(Saved entries)
== Segment start ==

(** * scikit-rf example notebooks: transmission-line formulas and the
      4-port assembly of one-path calibrated 2-port measurements

    Two notebooks are embedded here:

    - "Modeling Transmission Line Properties" (the reflection coefficient,
      the standing wave ratio, the voltage divider at the line input);
    - "Measuring a 4-Port With The 1.5-Port NanoVNA V2" (offline
      [TwoPortOnePath] calibration and the nested loop that stores the twelve
      corrected 2-ports in one 4-port network).

    The 4-port notebook only loads, passes on and copies S-parameters: they
    are kept as pairs of rationals (every finite binary64 value is one).  The
    transmission-line notebook computes with them: its voltage divider is
    embedded in binary64, as numpy evaluates it, next to the same formulas
    over exact complex numbers. *)

From Stdlib Require Import QArith Qabs Lqa Qfield.
From Stdlib Require Import Floats.SpecFloat.
From Stdlib Require Import String.
From stdpp Require Import base option list strings pretty.

(** ** Exact complex numbers *)

Module Cx.

Record complex : Type := Cplx { re : Q; im : Q }.

Definition of_Q (x : Q) : complex := Cplx x 0.
Definition czero : complex := of_Q 0.
Definition cone : complex := of_Q 1.


Definition csub (z w : complex) : complex := Cplx (re z - re w) (im z - im w).


End Cx.

Export Cx.

(** ** numpy's complex128

    A [complex128] is a pair of binary64 values.  binary64 is IEEE 754
    with 53 bits of precision, exponents below 1024 and rounding to nearest
    even, as Python's [float] and numpy's [float64]; its operations are
    those of the Standard Library's specification of IEEE 754.  The complex
    operations are the element loops of numpy's ufuncs. *)

Module Np.

Abbreviation float := spec_float.



Record complex128 : Type := C128 { real : float; imag : float }.






(** [a == b] *)
Definition eqb (a b : complex128) : bool :=
  SFeqb (real a) (real b) && SFeqb (imag a) (imag b).

End Np.

(** ** Transmission-line notebook *)

Module TLine.

(** Modelled from the spec: [zl_2_Gamma0] is a library function that the
    notebook only calls as [rf.zl_2_Gamma0(Z_0, Z_L)].  The spec gives the
    reflection coefficient of a load [zl] on a line of characteristic
    impedance [z0] as (ZL - Z0) / (ZL + Z0); real impedances. *)
Definition zl_2_Gamma0 (z0 zl : Q) : Q := ((zl - z0) / (zl + z0))%Q.

(** Modelled from the spec: [zl_2_swr], called as [rf.zl_2_swr(Z_0, Z_L)].
    The spec derives the standing wave ratio from the magnitude of the
    reflection coefficient as (1 + |Gamma|) / (1 - |Gamma|). *)
Definition zl_2_swr (z0 zl : Q) : Q :=
  (let g := Qabs (zl_2_Gamma0 z0 zl) in (1 + g) / (1 - g))%Q.

(** The constants of the problem, as the notebook sets them. *)
Definition Z_0 : Q := 75.
Definition Z_L : Q := 150.







End TLine.

(** ** The 4-port notebook: data model *)

Module Splitter.

(** A frequency sweep: the ordered frequency points, in Hz. *)
Abbreviation Frequency := (list Q).

(** The S-matrix of a 2-port at one frequency point; [s10] is S21. *)
Record smatrix2 : Type := SMat2 { s00 : complex; s01 : complex; s10 : complex; s11 : complex }.

(** The two ports of a 2-port, as the literal indices 0 and 1 of the code. *)
Inductive port2 : Type := p0 | p1.

Definition at2 (m : smatrix2) (i j : port2) : complex :=
  match i, j with
  | p0, p0 => s00 m
  | p0, p1 => s01 m
  | p1, p0 => s10 m
  | p1, p1 => s11 m
  end.

(** A 2-port [skrf.Network]: raw measurements, ideals, corrected results. *)
Record Network2 : Type := Net2 { frequency2 : Frequency; s2 : list smatrix2 }.

(** [nw.s[:, i, j]] of a 2-port: one value per frequency point. *)
Definition slice2 (nw : Network2) (i j : port2) : list complex :=
  (fun m => at2 m i j) <$> s2 nw.

(** An n-port S-parameter array [f x n x n]: per frequency point the rows
    of the matrix. *)
Abbreviation matrix := (list (list complex)).
Abbreviation sarray := (list (list (list complex))).

(** The multiport [skrf.Network] that the notebook fills in place. *)
Record Network : Type := Net { frequency : Frequency; s : sarray }.

(** [np.zeros((f, n, m), dtype=complex)] *)
Definition zeros (f n m : nat) : sarray := replicate f (replicate n (replicate m czero)).

(** [a[f, i, j]] *)
Definition entry (a : sarray) (f i j : nat) : option complex :=
  m ← a !! f; r ← m !! i; r !! j.

Definition set_entry (m : matrix) (i j : nat) (x : complex) : matrix :=
  alter (fun r => <[j := x]> r) i m.

Definition in_range (m : matrix) (i j : nat) : bool :=
  bool_decide (is_Some (r ← m !! i; r !! j)).

(** What can be raised: a file that does not load, the calibration errors of
    the spec, a calibration applied before it was run, a name that was never
    bound, and numpy's errors of an assignment to a slice. *)
Inductive error : Type :=
| IOError (path : string)
| InsufficientDataError
| SingularSystemError
| FrequencyMismatchError
| NotCalibrated
| NameError (name : string)
| ValueError
| IndexError.

Inductive outcome (A : Type) : Type :=
| Ok (a : A)
| Raise (e : error).
Arguments Ok {A} a.
Arguments Raise {A} e.

(** numpy broadcasting of a vector of shape [(k,)] to shape [(f,)]: the same
    length, or a single value repeated. *)
Definition broadcast (f : nat) (v : list complex) : option (list complex) :=
  if decide (length v = f) then Some v
  else match v with
       | [x] => Some (replicate f x)
       | _ => None
       end.

(** [a[:, i, j] = v].  An index outside the array raises [IndexError], a
    vector that cannot be broadcast to the frequency axis raises
    [ValueError]; either way the array is then left as it was. *)
Definition assign_slice (a : sarray) (i j : nat) (v : list complex) : outcome sarray :=
  if forallb (fun m => in_range m i j) a then
    match broadcast (length a) v with
    | Some vs => Ok (zip_with (fun m x => set_entry m i j x) a vs)
    | None => Raise ValueError
    end
  else Raise IndexError.

(** ** The library interface

    The notebook calls scikit-rf for reading Touchstone files, for solving
    the error terms of the calibration and for correcting a measurement
    pair.  None of these is code of the notebook; they are the operations
    of this class. *)
Class Library : Type := {
  (** the fitted error-term set (error-box model) *)
  coefs : Type;
  (** [skrf.Network(path)] for a [.s2p] file *)
  read_touchstone : string -> outcome Network2;
  (** the error-term solve of [cal.run()], from ideals and measured *)
  solve : list Network2 -> list Network2 -> outcome coefs;
  (** the correction of a (forward, reverse) pair by fitted error terms *)
  correct : coefs -> Network2 -> Network2 -> outcome Network2
}.

(** Modelled from the spec: [skrf.DefinedGammaZ0], a medium defined by its
    frequency sweep and characteristic impedance. *)
Record DefinedGammaZ0 : Type := Media { media_frequency : Frequency; media_Z0 : Q }.

Definition constant_network (fr : Frequency) (m : smatrix2) : Network2 :=
  Net2 fr (replicate (length fr) m).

== Segment end ==

_WHAT THE TASK REQUIRES_
In the data above, start at the line that has "length, or a single value repeated. *)", stop after the line that has "if forallb (fun m => in_range m i j) a then", and print every line in between exactly as it stands.

_WRITTEN SOLUTION_
    length, or a single value repeated. *)
Definition broadcast (f : nat) (v : list complex) : option (list complex) :=
  if decide (length v = f) then Some v
  else match v with
       | [x] => Some (replicate f x)
       | _ => None
       end.

(** [a[:, i, j] = v].  An index outside the array raises [IndexError], a
    vector that cannot be broadcast to the frequency axis raises
    [ValueError]; either way the array is then left as it was. *)
Definition assign_slice (a : sarray) (i j : nat) (v : list complex) : outcome sarray :=
  if forallb (fun m => in_range m i j) a then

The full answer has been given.